- _Data to use_:
(** Assignments to fields the invariant does not read. *)
Lemma pinv_other f :
  (forall c, c_istate (f c) = c_istate c /\ c_ostate (f c) = c_ostate c /\ c_flags (f c) = c_flags c) ->
  preserves pexit pinv (modc f).
Proof.
  intros H. apply preserves_modc. intros c n. unfold pinv. cbn [s_chan s_net].
  by destruct (H c) as (-> & -> & ->).
Qed.

Lemma pinv_net f : (forall n, n_sent (f n) = n_sent n) -> preserves pexit pinv (modn f).
Proof. intros H. apply preserves_modn. intros c n. unfold pinv. cbn [s_chan s_net]. by rewrite H. Qed.

#[export] Hint Extern 1 (preserves pexit pinv (modc _)) => apply pinv_other; intros; split_and!; reflexivity : chan.
#[export] Hint Extern 1 (preserves pexit pinv (modn _)) => apply pinv_net; intros; reflexivity : chan.

(** ** nchan.c *)

Lemma p_close_fd p : preserves pexit pinv (channel_close_fd p).
Proof. intros s H. apply wp_close_fd. intros s' Hs. by eapply pinv_fd_only. Qed.

(** Opens an execution from a state that satisfies the invariant. *)
Ltac pstart op :=
  intros s V; unfold op; wp1; wp1; chan_consts.

Ltac pdone := by eapply pview_exit.

Lemma p_set_istate next s (Q : unit -> ssh -> Prop) : c_istate (s_chan s) <= 3 -> next <= 3 ->
  Q tt (mk_ssh (with_istate next (s_chan s)) (s_net s)) -> wp pexit (chan_set_istate next) Q s.
Proof.
  intros H1 H2 HQ. unfold chan_set_istate, CHAN_INPUT_CLOSED. do 2 wp1.
  rewrite !Z.gtb_ltb, !(proj2 (Z.ltb_ge _ _)) by done. cbn [orb]. by wp1.
Qed.

Lemma p_set_ostate next s (Q : unit -> ssh -> Prop) : c_ostate (s_chan s) <= 3 -> next <= 3 ->
  Q tt (mk_ssh (with_ostate next (s_chan s)) (s_net s)) -> wp pexit (chan_set_ostate next) Q s.
Proof.
  intros H1 H2 HQ. unfold chan_set_ostate, CHAN_OUTPUT_CLOSED. do 2 wp1.
  rewrite !Z.gtb_ltb, !(proj2 (Z.ltb_ge _ _)) by done. cbn [orb]. by wp1.
Qed.

Lemma pinv_ranges s : pinv s -> c_istate (s_chan s) <= 3 /\ c_ostate (s_chan s) <= 3.
Proof. intros V. pose proof (p_i _ _ _ _ V). pose proof (p_o _ _ _ _ V). chan_consts. lia. Qed.

Lemma p_read_failed : preserves pexit pinv chan_read_failed.
Proof.
  pstart chan_read_failed. destruct (Z.eqb_spec (c_istate (s_chan s)) 0) as [E|]; [|by wp1].
  wp1. apply wp_shutdown_read. intros s' F. pose proof (pinv_fd_only _ _ F V) as V'.
  assert (c_istate (s_chan s') = 0) as E'
    by (destruct F as (? & ? & ? & ? & ? & ? & ? & ? & -> & _); exact E).
  apply p_set_istate; [lia|done|]. by apply (pview_idrain V').
Qed.

(** EOF is sent, when it must be, as the input closes. *)
Lemma p_finish_input (b : bool) (m : CM unit) s : pinv s ->
  c_istate (s_chan s) = CHAN_INPUT_WAIT_DRAIN ->
  (forall s1 Q, (forall s2, fd_only s1 s2 -> Q tt s2) -> wp pexit m Q s1) ->
  wp pexit ((if b then chan_send_eof2 else mret tt);; m;; chan_set_istate CHAN_INPUT_CLOSED)
    (fun _ s' => pinv s') s.
Proof.
  intros V E Hm. pose proof (pinv_ranges _ V) as [Hi Ho]. wp1. destruct b.
  - unfold chan_send_eof2. do 2 wp1. rewrite E, Z.eqb_refl.
    destruct (negb _); [wp1; pdone|]. wps; [pdone|].
    apply Hm. intros s2 (? & ? & ? & ? & ? & ? & ? & ? & -> & _).
    apply p_set_istate; [done..|]. by apply (pview_eof V).
  - wps. apply Hm. intros s2 (? & ? & ? & ? & ? & ? & ? & ? & -> & _).
    apply p_set_istate; [done..|]. by apply (pview_iclosed V).
Qed.

Lemma p_ibuf_empty : preserves pexit pinv chan_ibuf_empty.
Proof.
  pstart chan_ibuf_empty. destruct (negb _); [by wp1|].
  destruct (Z.eqb_spec (c_istate (s_chan s)) 1) as [E|]; [|by wp1].
  pose proof (p_finish_input (negb (has (c_flags (s_chan s)) (Z.lor CHAN_CLOSE_SENT CHAN_LOCAL)))
    (mret tt) s V E) as H.
  eapply H. intros s1 Q HQ. apply wp_ret, HQ, fd_only_refl.
Qed.

Lemma p_obuf_empty : preserves pexit pinv chan_obuf_empty.
Proof.
  pstart chan_obuf_empty. destruct (negb _); [by wp1|].
  destruct (_ =? _); [|by wp1]. pose proof (pinv_ranges _ V) as [_ Ho].
  wp1. apply wp_shutdown_write. intros s' (? & ? & ? & ? & ? & ? & ? & ? & -> & _).
  apply p_set_ostate; [done..|]. by apply (pview_oclosed V).
Qed.

Lemma p_rcvd_eow : preserves pexit pinv chan_rcvd_eow.
Proof.
  pstart chan_rcvd_eow. destruct (_ =? _); [|by wp1]. pose proof (pinv_ranges _ V) as [Hi _].
  wp1. apply wp_shutdown_read. intros s' (? & ? & ? & ? & ? & ? & ? & ? & -> & _).
  apply p_set_istate; [done..|]. by apply (pview_iclosed V).
Qed.

Lemma p_set_flag b : has b CHAN_EOF_SENT = false -> has b CHAN_CLOSE_SENT = false ->
  preserves pexit pinv (set_flag b).
Proof. intros H1 H2 s V. unfold set_flag. wp1. by apply (pview_flag V). Qed.

(** The output starts draining if it was open. *)
Lemma p_drain_output s (b : bool) (Q : unit -> ssh -> Prop) : pinv s ->
  (b = true -> c_ostate (s_chan s) = CHAN_OUTPUT_OPEN) ->
  (forall s', pinv s' -> c_istate (s_chan s') = c_istate (s_chan s) ->
     c_flags (s_chan s') = c_flags (s_chan s) -> Q tt s') ->
  wp pexit (if b then chan_set_ostate CHAN_OUTPUT_WAIT_DRAIN else mret tt) Q s.
Proof.
  intros V E HQ. destruct b; [|wp1; by apply HQ]. pose proof (pinv_ranges _ V) as [_ Ho].
  apply p_set_ostate; [done..|]. apply HQ; [|done..]. by apply (pview_odrain V), E.
Qed.

Lemma p_rcvd_ieof : preserves pexit pinv chan_rcvd_ieof.
Proof.
  unfold chan_rcvd_ieof. apply preserves_bind; [by apply p_set_flag|]. intros _ s V.
  do 2 wp1. wp1. apply p_drain_output; [done|apply Z.eqb_eq|]. intros s' V' _ _.
  do 2 wp1. destruct (_ && _); [by apply p_obuf_empty|by wp1].
Qed.

Lemma p_rcvd_oclose : preserves pexit pinv chan_rcvd_oclose.
Proof.
  intros s V. unfold chan_rcvd_oclose. do 3 wp1.
  assert (preserves pexit pinv (if negb (has (c_flags (s_chan s)) CHAN_LOCAL)
    then set_flag CHAN_CLOSE_RCVD else mret tt)) as Hf.
  { apply preserves_if; [by apply p_set_flag|apply preserves_ret]. }
  assert (forall Q : unit -> ssh -> Prop, (forall s', pinv s' ->
      c_ostate (s_chan s') = c_ostate (s_chan s) -> Q tt s') ->
      wp pexit (if negb (has (c_flags (s_chan s)) CHAN_LOCAL)
                then set_flag CHAN_CLOSE_RCVD else mret tt) Q s) as Hstep.
  { intros Q HQ. pose proof (Hf s V) as W. revert W. unfold wp.
    destruct (negb _); cbn; intros W; by apply HQ. }
  apply Hstep. clear Hf Hstep. intros s1 V1 Eo. destruct (decide _).
  { wp1. pose proof (pinv_ranges _ V1) as [Hi Ho]. apply p_set_ostate; [done..|].
    apply p_set_istate; [done..|]. apply (pview_iclosed (pview_oclosed V1)). }
  wp1. apply p_drain_output; [done|rewrite <- Eo; apply Z.eqb_eq|]. intros s2 V2 _ _. do 2 wp1.
  destruct (Z.eqb_spec (c_istate (s_chan s2)) CHAN_INPUT_OPEN) as [Ei|].
  { wp1. apply wp_shutdown_read. intros s3 F3. wp1. apply wp_shutdown_extended_read.
    intros s4 F4. pose proof (fd_only_trans _ _ _ F3 F4) as (? & ? & ? & ? & ? & ? & ? & ? & -> & _).
    pose proof (pinv_ranges _ V2) as [Hi _]. apply p_set_istate; [done..|].
    by apply (pview_iclosed V2). }
  destruct (Z.eqb_spec (c_istate (s_chan s2)) CHAN_INPUT_WAIT_DRAIN) as [Ei|]; [|by wp1].
  apply p_finish_input; [done..|]. intros s3 Q HQ. by apply wp_shutdown_extended_read.
Qed.

Lemma p_write_failed : preserves pexit pinv chan_write_failed.
Proof.
  pstart chan_write_failed. destruct (_ || _) eqn:Eo; [|by wp1].
  pose proof (pinv_ranges _ V) as [_ Ho].
  assert (has (c_flags (s_chan s)) CHAN_CLOSE_SENT = false) as Hc.
  { destruct (has _ _) eqn:Hc; [|done]. destruct (p_close _ _ _ _ V Hc) as [_ Hc'].
    rewrite Hc' in Eo. done. }
  wp1. apply wp_shutdown_write. intros s' (? & ? & ? & ? & ? & ? & ? & ? & -> & _).
  assert (forall n, pview (c_istate (s_chan s)) (c_ostate (s_chan s)) (c_flags (s_chan s)) (n_sent n) ->
    wp pexit (chan_set_ostate 3) (fun _ s' => pinv s')
      (mk_ssh (upd_fds x x0 x1 x2 x3 x4 x5 (with_output [] (s_chan s))) n)) as Hend.
  { intros n Vn. apply p_set_ostate; [done..|]. by apply (pview_oclosed Vn). }
  wp1. destruct (bool_decide _); [|wp1; by apply Hend].
  unfold chan_send_eow2. wps. wif; [wps; by apply Hend|].
  wps. wif; [wps; by apply Hend|]. wif; [wps; pdone|].
  wps; [pdone|]. apply Hend. apply (pview_send_other V); [|done]. eauto.
Qed.

Lemma p_is_dead do_send : preserves pexit pinv (chan_is_dead do_send).
Proof.
  intros s V. unfold chan_is_dead. do 4 wp1. destruct (decide _); [by wp1|].
  destruct (negb _ || negb _) eqn:Es; [by wp1|]. zbool.
  destruct (_ && _ && _ && _); [by wp1|]. destruct (has _ CHAN_LOCAL); [by wp1|].
  destruct (negb _ && negb _ && _); [by wp1|].
  wp1. destruct (negb _ && do_send) eqn:Ec; [|by wps]. zbool.
  unfold chan_send_close2. wps. destruct (negb _ || negb _); [by wps|].
  destruct (has _ CHAN_CLOSE_SENT) eqn:Hc; [by wps|].
  destruct (negb (c_have_remote_id _)); [wps; pdone|]. wps; [pdone|].
  by apply (pview_send_close V).
Qed.

Lemma p_mark_dead : preserves pexit pinv chan_mark_dead.
Proof. unfold chan_mark_dead. auto with chan. Qed.

#[export] Hint Resolve p_close_fd p_read_failed p_ibuf_empty p_obuf_empty p_rcvd_eow p_rcvd_ieof
  p_rcvd_oclose p_write_failed p_is_dead p_mark_dead : chan.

- _Exercise aim_:
For every line of the material that holds the word "rewrite", make a copy.

- _Exercise output_:
Proof. intros H. apply preserves_modn. intros c n. unfold pinv. cbn [s_chan s_net]. by rewrite H. Qed.
  rewrite !Z.gtb_ltb, !(proj2 (Z.ltb_ge _ _)) by done. cbn [orb]. by wp1.
  rewrite !Z.gtb_ltb, !(proj2 (Z.ltb_ge _ _)) by done. cbn [orb]. by wp1.
  - unfold chan_send_eof2. do 2 wp1. rewrite E, Z.eqb_refl.
  wp1. apply p_drain_output; [done|rewrite <- Eo; apply Z.eqb_eq|]. intros s2 V2 _ _. do 2 wp1.
    rewrite Hc' in Eo. done. }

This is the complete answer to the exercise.